- Date posted
- 1y ago
ROCD
i keep having dreams about cheating on my boyfriend, but i love him so much and don’t see myself with anyone else. but it’s making me anxious and i feel guilty. could there be a specific reason for this?
i keep having dreams about cheating on my boyfriend, but i love him so much and don’t see myself with anyone else. but it’s making me anxious and i feel guilty. could there be a specific reason for this?
i had a dream like this once, and it had me messed up for a week after. i questioned EVERYTHING-- does this mean i don't love him? is having a dream about cheating considered cheating?? an important thing to remember is that you can't control your dreams! think about all of the crazy, impossible things you've dreamed in your life. those don't mean anything, right? the best way that i've found to go about intrusive dreams is to accept that you dreamt it, recognize how you feel about it, and say "this is okay. i'm okay. dreams aren't reality." and use this as a stepping stone to begin to let it go.

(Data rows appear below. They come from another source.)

(** A draft under the restrictive policy. *)
Definition governed (d : ListDraft) : ListDraft :=
  {| d with ld_policy := po_id restrictive_policy |}.

Definition example_05 : Run unit :=
  setup_ok;;
  let policy := restrictive_policy in
  let* registered := act (register_policy policy) in
  check (result_ok registered);;
  let* accepted := create_draft (governed (draft 1 [node_segment 2; endpoint_segment 1])) in
  check (outcome_ok accepted);;
  let* l := stored 1 in
  check_eq (c_policy (sl_content l)) (po_id policy);;
  check_eq (c_policy_generation (sl_content l)) 1;;
  let* kind := create_draft
    (governed (draft 2 [node_segment 2; adjacency_segment 1 kTopology])) in
  check (negb (outcome_ok kind));;
  check_reason (mo_result kind) PolicyDeniedSegmentKind;;
  check_primary (mo_result kind) PolicyDeniedSegmentKind;;
  let* required := create_draft (governed (draft 3 [node_segment 1; endpoint_segment 1])) in
  check (negb (outcome_ok required));;
  check_reason (mo_result required) PolicyRequiredEntityMissing;;
  check_primary (mo_result required) PolicyRequiredEntityMissing;;
  check_eq (r_detail (primary (mo_result required))) (segment_id 2);;
  let* forbidden := create_draft (governed (draft 4 [node_segment 2; node_segment 9])) in
  check (negb (outcome_ok forbidden));;
  check_reason (mo_result forbidden) PolicyForbiddenEntityPresent;;
  check_primary (mo_result forbidden) PolicyForbiddenEntityPresent;;
  let* denied := create_draft (governed (draft_of kOrderedProfile 5 [node_segment 2])) in
  check (negb (outcome_ok denied));;
  check_reason (mo_result denied) PolicyDeniedProfile;;
  check_primary (mo_result denied) PolicyDeniedProfile;;
  let* n := look list_count in
  check_eq n 1.
(** * A shallow embedding of the marsa11y accessibility checker

    Source files: [src/src/accessibilityChecker.ts] (the aggregator and the
    severity classifier), the six registered detector families
    ([imageChecker], [formElementsChecker], [otherAccessibilityChecker],
    [ariaLabelRoleChecker], [tabIndexChecker], [semanticHtmlChecker]) and the
    alt-text repair of [altTagAutoFixer.ts].

    Strings are Stdlib [string]s, one [ascii] per code unit.  The JavaScript
    string primitives the detectors use ([includes], [trim], [split('\n')],
    [toLowerCase]) and the regular expressions they match with are written
    out below as executable functions. *)

From Stdlib Require Import String Ascii List Bool Arith Lia Sorting.Sorted DecimalString.
Import ListNotations.
Local Open Scope string_scope.

(* ------------------------------------------------------------------ *)
(** ** JavaScript string primitives *)

(** The double-quote character, as a one-character string. *)
Definition dq : string := String "034"%char EmptyString.

(** [name="value"], the attribute spelling the detectors search for. *)
Definition attr (name value : string) : string :=
  name ++ "=" ++ dq ++ value ++ dq.

Definition char_is (n : nat) (c : ascii) : bool := Nat.eqb (nat_of_ascii c) n.

(** ECMAScript white space and line terminators within one byte: TAB, LF,
    VT, FF, CR, SPACE and NO-BREAK SPACE.  This is the set [String.prototype.trim]
    strips and the class [\s] matches. *)
Definition is_ws (c : ascii) : bool :=
  char_is 9 c || char_is 10 c || char_is 11 c || char_is 12 c
  || char_is 13 c || char_is 32 c || char_is 160 c.

(** Line terminators, which [.] in a regular expression does not match. *)
Definition is_line_terminator (c : ascii) : bool := char_is 10 c || char_is 13 c.

(** [p] is a prefix of [s]. *)
Fixpoint starts_with (p s : string) : bool :=
  match p, s with
  | EmptyString, _ => true
  | String a p', String b s' => Ascii.eqb a b && starts_with p' s'
  | String _ _, EmptyString => false
  end.

(** [s.includes(p)]. *)
Fixpoint includes (s p : string) : bool :=
  starts_with p s ||
  match s with
  | EmptyString => false
  | String _ s' => includes s' p
  end.

Fixpoint trim_start (s : string) : string :=
  match s with
  | EmptyString => EmptyString
  | String c s' => if is_ws c then trim_start s' else s
  end.

Fixpoint trim_end (s : string) : string :=
  match s with
  | EmptyString => EmptyString
  | String c s' =>
      match trim_end s' with
      | EmptyString => if is_ws c then EmptyString else String c EmptyString
      | r => String c r
      end
  end.

(** [s.trim()]. *)
Definition trim (s : string) : string := trim_end (trim_start s).

(** [text.split('\n')]: the empty string splits into [[""]]. *)
Fixpoint split_nl (s : string) : list string :=
  match s with
  | EmptyString => [EmptyString]
  | String c s' =>
      if char_is 10 c then EmptyString :: split_nl s'
      else match split_nl s' with
           | [] => [String c EmptyString]
           | l :: ls => String c l :: ls
           end
  end.

Definition ascii_lower (c : ascii) : ascii :=
  let n := nat_of_ascii c in
  if ((65 <=? n) && (n <=? 90))%nat then ascii_of_nat (n + 32)%nat else c.

(** [s.toLowerCase()] on ASCII letters. *)
Fixpoint to_lower (s : string) : string :=
  match s with
  | EmptyString => EmptyString
  | String c s' => String (ascii_lower c) (to_lower s')
  end.

(* ------------------------------------------------------------------ *)
(** ** The issue record *)

(** [vscode.Range(startLine, startCharacter, endLine, endCharacter)]. *)
Record Range := mkRange {
  start_line : nat; start_character : nat; end_line : nat; end_character : nat }.

(** [interface AccessibilityIssue { line; issue; severity; range }]. *)
Record AccessibilityIssue := mkIssue {
  line : nat; issue : string; severity : string; range : Range }.

(** The runner of every family: [checks.forEach(check => { if (check)
    issues.push(check); })]. *)
Fixpoint collect (checks : list (option AccessibilityIssue)) : list AccessibilityIssue :=
  match checks with
  | [] => []
  | Some i :: cs => i :: collect cs
  | None :: cs => collect cs
  end.

(* ------------------------------------------------------------------ *)
(** ** ImageChecker *)

Module ImageChecker.

Definition checkImageAltAttributes (line : string) (lineNumber : nat)
  : option AccessibilityIssue :=
  let trimmedLine := trim line in
  if includes trimmedLine "<img" && negb (includes trimmedLine "alt=") then
    Some (mkIssue (lineNumber + 1) "Missing alt attribute on image...." "HIGH"
            (mkRange lineNumber 0 lineNumber (String.length line)))
  else None.

Definition checkEmptyAltAttributes (line : string) (lineNumber : nat)
  : option AccessibilityIssue :=
  let trimmedLine := trim line in
  if includes trimmedLine ("alt=" ++ dq ++ dq) || includes trimmedLine "alt=''" then
    Some (mkIssue (lineNumber + 1)
            "Empty alt attribute - consider if image is decorative or needs description"
            "MEDIUM" (mkRange lineNumber 0 lineNumber (String.length line)))
  else None.

Definition checkImages (line : string) (lineNumber : nat) : list AccessibilityIssue :=
  collect [checkImageAltAttributes line lineNumber;
           checkEmptyAltAttributes line lineNumber].
(** * chess_board_locator: the geometric core of [ChessBoardLocator::cameraCallback]

    Shallow embedding of [chess_board_locator.cpp]:

    - [findIntersection] is embedded over IEEE-754 binary64 values
      ([double]), taken bit-exactly from [SpecFloat]; every division it
      performs is recorded in a log, because what the function does on
      parallel and on perfectly vertical lines is decided by the special
      values a division by zero yields.
    - the point-cloud half of the callback (deduplication, corner candidates,
      fit score, search) is embedded twice.  Over [float], a NaN or an exact
      rational, it keeps the order of the comparisons and of the additions
      of the source and leaves rounding out: this carries the properties
      that rest on the outcome of comparisons alone.  In [Machine], the
      deduplication test and the fit error are embedded to the bit, in
      IEEE-754 binary32 with the [double] intermediates the C++ conversion
      rules give: this carries every property that rounding can affect.
    - OpenCV's line detector and PCL's centroid, rigid fit and point
      transformation are outside the repository: the callback is embedded
      from the detected [lines] on, and the PCL functions are the fields of
      the class [PCL]. *)

From Stdlib Require Import ZArith List Bool Lia QArith Qabs Lqa Permutation Sorted.
From Stdlib Require Import Floats.SpecFloat.
Import ListNotations.

Local Open Scope Z_scope.

(** ** 32-bit [int] arithmetic, two's complement *)

Module Int.

Definition modulus : Z := 2 ^ 32.
Definition half_modulus : Z := 2 ^ 31.
Definition min_signed : Z := - half_modulus.

Definition wrap (z : Z) : Z := (z + half_modulus) mod modulus - half_modulus.

Definition sub (x y : Z) : Z := wrap (x - y).
Definition abs (x : Z) : Z := wrap (Z.abs x).

Definition in_range (z : Z) : Prop := - half_modulus <= z < half_modulus.

End Int.

(** ** [double]: IEEE-754 binary64 *)

Module Double.

Definition prec : Z := 53.
Definition emax : Z := 1024.

Definition double := spec_float.

Definition of_int (z : Z) : double := binary_normalize prec emax z 0 false.

Definition add : double -> double -> double := SFadd prec emax.
Definition sub : double -> double -> double := SFsub prec emax.
Definition mul : double -> double -> double := SFmul prec emax.
Definition div : double -> double -> double := SFdiv prec emax.

Definition ltb : double -> double -> bool := SFltb.
Definition leb : double -> double -> bool := SFleb.
Definition eqb : double -> double -> bool := SFeqb.

Definition is_zero (x : double) : bool :=
  match x with S754_zero _ => true | _ => false end.

(** Neither a zero nor a finite number: an infinity or a NaN. *)
Definition is_special (x : double) : bool :=
  match x with S754_infinity _ | S754_nan => true | _ => false end.

(** [(int)x]: truncation toward zero.  A NaN, an infinity or a value outside
    [int] gives the "integer indefinite" value of the x86 conversion. *)
Definition to_int (x : double) : Z :=
  match x with
  | S754_zero _ => 0
  | S754_finite s m e =>
      let t := cond_Zopp s (Z.shiftl (Zpos m) e) in
      if (Int.min_signed <=? t) && (t <? Int.half_modulus) then t
      else Int.min_signed
  | _ => Int.min_signed
  end.

End Double.

(** ** Divisions are logged *)

Module Traced.

(** A computation that returns a value and the divisors of the divisions it
    performed, in program order. *)
Definition M (A : Type) : Type := (A * list Double.double)%type.

Definition ret {A} (a : A) : M A := (a, []).

Definition bind {A B} (m : M A) (k : A -> M B) : M B :=
  let (a, l1) := m in let (b, l2) := k a in (b, l1 ++ l2).

Definition divide (x y : Double.double) : M Double.double := (Double.div x y, [y]).

Definition value {A} (m : M A) : A := fst m.
Definition divisors {A} (m : M A) : list Double.double := snd m.

End Traced.

Notation "x <- c ;; k" := (Traced.bind c (fun x => k))
  (at level 61, c at next level, right associativity).

(** ** OpenCV value types *)

(** [cv::Vec4i]: a segment [(x1, y1, x2, y2)], [l[0] .. l[3]] in the source. *)
Record Vec4i := mkVec4i { v0 : Z; v1 : Z; v2 : Z; v3 : Z }.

@bleepblorp thanks for the advice! i think what makes me anxious is the fact that it’s repetitive. i feel like i have a lot of repetitive dreams about bad things like cheating and also being r*ped and stuff like that. i just wish i knew why they were repetitive
I have dreams about my theme, and it’s horrible as I have sexual orientation ocd. They used to disturb me for days after, but I have come to conclude that it’s likely we will dream about what we think about all day. Also, making decisions based on dreams, in my opinion, would be crazy, there is no conclusive evidence to say they mean anything, so I try and dismiss them now.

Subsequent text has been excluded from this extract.